Data Start Marker

(* ===== verification/Wp.v ===== *)
(** * Weakest preconditions of handlers

    [wp m d Q]: run on the database [d], whatever statements fail, [m] ends in a
    result and a database that satisfy [Q].  One rule per construct of the
    handler monad and the tactic [wp_tac], which walks a handler to the points
    where it ends. *)

From S2P Require Import Prelude Contract Db Access Runners.

Local Open Scope Z_scope.

Definition wp {E A} (m : ME E A) (d : db) (Q : result E A -> db -> Prop) : Prop :=
  forall w w' r, w_db w = d -> m w = (w', r) -> Q r (w_db w').

Section Rules.

Context {E F A B : Type}.

Lemma wp_run (m : ME E A) w w' r Q : wp m (w_db w) Q -> m w = (w', r) -> Q r (w_db w').
Proof. intros H Hm. by eapply H. Qed.

Lemma wp_mono (m : ME E A) d (Q R : result E A -> db -> Prop) :
  wp m d Q -> (forall r d', Q r d' -> R r d') -> wp m d R.
Proof. intros H HQR w w' r Hd Hm. by eapply HQR, H. Qed.

Lemma wp_ret (a : A) d (Q : result E A -> db -> Prop) : Q (Ok a) d -> wp (mret a) d Q.
Proof. intros H w w' r <- [= <- <-]. done. Qed.

Lemma wp_throw (e : E) d (Q : result E A -> db -> Prop) : Q (Err e) d -> wp (throw e) d Q.
Proof. intros H w w' r <- [= <- <-]. done. Qed.

Lemma wp_bind (m : ME E A) (k : A -> ME E B) d Q :
  wp m d (fun r d' => match r with Ok a => wp (k a) d' Q | Err e => Q (Err e) d' end) ->
  wp (m ≫= k) d Q.
Proof.
  intros H w w' r Hd Hm. unfold mbind, M_bind in Hm.
  destruct (m w) as [w1 [a|e]] eqn:E1; specialize (H _ _ _ Hd E1); cbn in H.
  - by eapply H.
  - by simplify_eq.
Qed.

Lemma wp_catch (m : ME E A) (k : result E A -> ME F B) d Q :
  wp m d (fun r d' => wp (k r) d' Q) -> wp (catch m k) d Q.
Proof.
  intros H w w' r Hd Hm. unfold catch in Hm. destruct (m w) as [w1 x] eqn:E1.
  by eapply (H _ _ _ Hd E1).
Qed.

Lemma wp_map_err (f : E -> F) (m : ME E A) d Q :
  wp m d (fun r d' => Q (map_err f r) d') -> wp (map_errM f m) d Q.
Proof.
  intros H w w' r Hd Hm. unfold map_errM in Hm. destruct (m w) as [w1 x] eqn:E1.
  injection Hm as <- <-. by eapply H.
Qed.

Lemma wp_guard c (e : E) d (Q : result E unit -> db -> Prop) :
  (c = true -> Q (Ok tt) d) -> (c = false -> Q (Err e) d) -> wp (guard c e) d Q.
Proof. intros H1 H2. destruct c; intros w w' r <- [= <- <-]; auto. Qed.

Lemma wp_from_option (e : E) (o : option A) d Q :
  (forall a, o = Some a -> Q (Ok a) d) -> (o = None -> Q (Err e) d) -> wp (from_option e o) d Q.
Proof. intros H1 H2. destruct o; intros w w' r <- [= <- <-]; auto. Qed.

Lemma wp_sql (f : db -> db * A) d Q :
  (forall e, Q (Err e) d) -> Q (Ok (f d).2) (f d).1 -> wp (sql f) d Q.
Proof.
  intros H1 H2 w w' r <-. unfold sql.
  destruct (w_faults w) as [|[e|] fs], (f (w_db w)) as [d' a]; intros [= <- <-]; cbn in *; auto.
Qed.

Lemma wp_transaction_with (on_err : sqlx_error -> E) (body : ME E (tx_end A)) d Q :
  (forall e, Q (Err (on_err e)) d) ->
  wp body d (fun r d' => match r with
    | Err e => Q (Err e) d
    | Ok (Commit a) => Q (Ok a) d'
    | Ok (Rollback a) | Ok (Discard a) => Q (Ok a) d
    end) ->
  wp (transaction_with on_err body) d Q.
Proof.
  intros H1 H2 w w' r <-. unfold transaction_with, mbind, M_bind, map_errM.
  destruct (sql (fun d => (d, tt)) w) as [w0 [[]|e]] eqn:E0; cbn.
  2: { intros [= <- <-]. cbn. apply H1. }
  apply sql_ok in E0 as [Hd _]. injection Hd as Hd.
  destruct (body w0) as [w1 [t|e]] eqn:E1; specialize (H2 _ _ _ (eq_sym Hd) E1); cbn in H2.
  2: { by intros [= <- <-]. }
  destruct t as [a|a|a]; destruct (sql (fun d => (d, tt)) w1) as [w2 [[]|e]] eqn:E2; cbn;
    intros [= <- <-]; cbn; auto.
  apply sql_ok in E2 as [Hd2 _]. injection Hd2 as <-. done.
Qed.

Lemma wp_emit (e : effect) d (Q : result E unit -> db -> Prop) : Q (Ok tt) d -> wp (emit e) d Q.
Proof. intros H w w' r <- [= <- <-]. done. Qed.

End Rules.

Lemma wp_exec {A} msg (f : db -> db * A) d (Q : result api_error A -> db -> Prop) :
  Q (Err (store_error msg)) d -> Q (Ok (f d).2) (f d).1 -> wp (exec msg f) d Q.
Proof. intros H1 H2. apply wp_map_err, wp_sql; auto. Qed.

Lemma wp_query {A} msg (f : db -> A) d (Q : result api_error A -> db -> Prop) :
  Q (Err (store_error msg)) d -> Q (Ok (f d)) d -> wp (query msg f) d Q.
Proof. intros H1 H2. by apply wp_exec. Qed.

Lemma wp_execute msg (f : db -> db) d (Q : result api_error unit -> db -> Prop) :
  Q (Err (store_error msg)) d -> Q (Ok tt) (f d) -> wp (run msg f) d Q.
Proof. intros H1 H2. by apply wp_exec. Qed.

Lemma wp_transaction {A} msg (body : M (tx_end A)) d Q :
  Q (Err (store_error msg)) d ->
  wp body d (fun r d' => match r with
    | Err e => Q (Err e) d
    | Ok (Commit a) => Q (Ok a) d'
    | Ok (Rollback a) | Ok (Discard a) => Q (Ok a) d
    end) ->
  wp (transaction msg body) d Q.
Proof. intros H1 H2. by apply wp_transaction_with. Qed.

(** An audit entry never fails a handler and writes the log alone. *)
Lemma wp_audit {E} actor action kind id d (Q : result E unit -> db -> Prop) :
  (forall l, Q (Ok tt) (set_audit_logs l d)) -> wp (write_audit_log actor action kind id) d Q.
Proof.
  intros H w w' r <- Hm. apply audit_run in Hm as (-> & (l & ->) & _). apply H.
Qed.

(** Reading the role of a request leaves the database alone. *)
Lemma wp_resolve_role uid irole pid src d (Q : result api_error EffectiveProjectRole -> db -> Prop) :
  (forall r, Q r d) -> wp (resolve_effective_project_role uid irole pid src) d Q.
Proof. intros H w w' r <- Hm. apply resolve_role_pure in Hm as [-> _]. apply H. Qed.

Lemma wp_require_permission eff perm d (Q : result api_error unit -> db -> Prop) :
  (forall e, Q (Err e) d) -> (check_project_permission eff perm = true -> Q (Ok tt) d) ->
  wp (require_project_permission eff perm) d Q.
Proof.
  intros H1 H2 w w' [[]|e] <- Hm; pose proof (require_permission_pure _ _ _ _ _ Hm) as ->; [|done].
  eapply H2, require_permission_ok, Hm.
Qed.

Create HintDb wp.

(** One rule, chosen by the construct the handler starts with. *)
Ltac wp_step :=
  lazymatch goal with
  | |- wp (_ ≫= _) _ _ => apply wp_bind
  | |- wp (mret _) _ _ => apply wp_ret
  | |- wp (throw _) _ _ => apply wp_throw
  | |- wp (guard _ _) _ _ => apply wp_guard; intro
  | |- wp (from_option _ _) _ _ => apply wp_from_option; [intros ? ?|intro]
  | |- wp (query _ _) _ _ => apply wp_query
  | |- wp (run _ _) _ _ => apply wp_execute
  | |- wp (exec _ _) _ _ => apply wp_exec
  | |- wp (sql _) _ _ => apply wp_sql; [intro|]
  | |- wp (map_errM _ _) _ _ => apply wp_map_err
  | |- wp (catch _ _) _ _ => apply wp_catch
  | |- wp (write_audit_log _ _ _ _) _ _ => apply wp_audit; intro
  | |- wp (transaction _ _) _ _ => apply wp_transaction
  | |- wp (transaction_with _ _) _ _ => apply wp_transaction_with; [intro|]
  | |- wp (emit _) _ _ => apply wp_emit
  | |- wp (resolve_effective_project_role _ _ _ _) _ _ => apply wp_resolve_role; intros [?|?]
  | |- wp (require_project_permission _ _) _ _ => apply wp_require_permission; intro
  | |- wp (match ?x with _ => _ end) _ _ => destruct x eqn:?
  | |- wp ((fun _ => _) _) _ _ => cbv beta
  end.

(** Walk to the ends of the handler; definitions it calls are unfolded by [wp]
    hints. *)
Ltac wp_tac :=
  repeat first [progress cbn beta iota match delta [map_err fst snd] | wp_step | progress (autounfold with wp)].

Data End Marker

[What is being asked] In the material above, transcribe exactly the lines beginning at the one with "mbind, M_bind, map_errM." and ending at the one with "Proof. intros H1 H2. apply", both included.

[Exercise answer]
  intros H1 H2 w w' r <-. unfold transaction_with, mbind, M_bind, map_errM.
  destruct (sql (fun d => (d, tt)) w) as [w0 [[]|e]] eqn:E0; cbn.
  2: { intros [= <- <-]. cbn. apply H1. }
  apply sql_ok in E0 as [Hd _]. injection Hd as Hd.
  destruct (body w0) as [w1 [t|e]] eqn:E1; specialize (H2 _ _ _ (eq_sym Hd) E1); cbn in H2.
  2: { by intros [= <- <-]. }
  destruct t as [a|a|a]; destruct (sql (fun d => (d, tt)) w1) as [w2 [[]|e]] eqn:E2; cbn;
    intros [= <- <-]; cbn; auto.
  apply sql_ok in E2 as [Hd2 _]. injection Hd2 as <-. done.
Qed.

Lemma wp_emit (e : effect) d (Q : result E unit -> db -> Prop) : Q (Ok tt) d -> wp (emit e) d Q.
Proof. intros H w w' r <- [= <- <-]. done. Qed.

End Rules.

Lemma wp_exec {A} msg (f : db -> db * A) d (Q : result api_error A -> db -> Prop) :
  Q (Err (store_error msg)) d -> Q (Ok (f d).2) (f d).1 -> wp (exec msg f) d Q.
Proof. intros H1 H2. apply wp_map_err, wp_sql; auto. Qed.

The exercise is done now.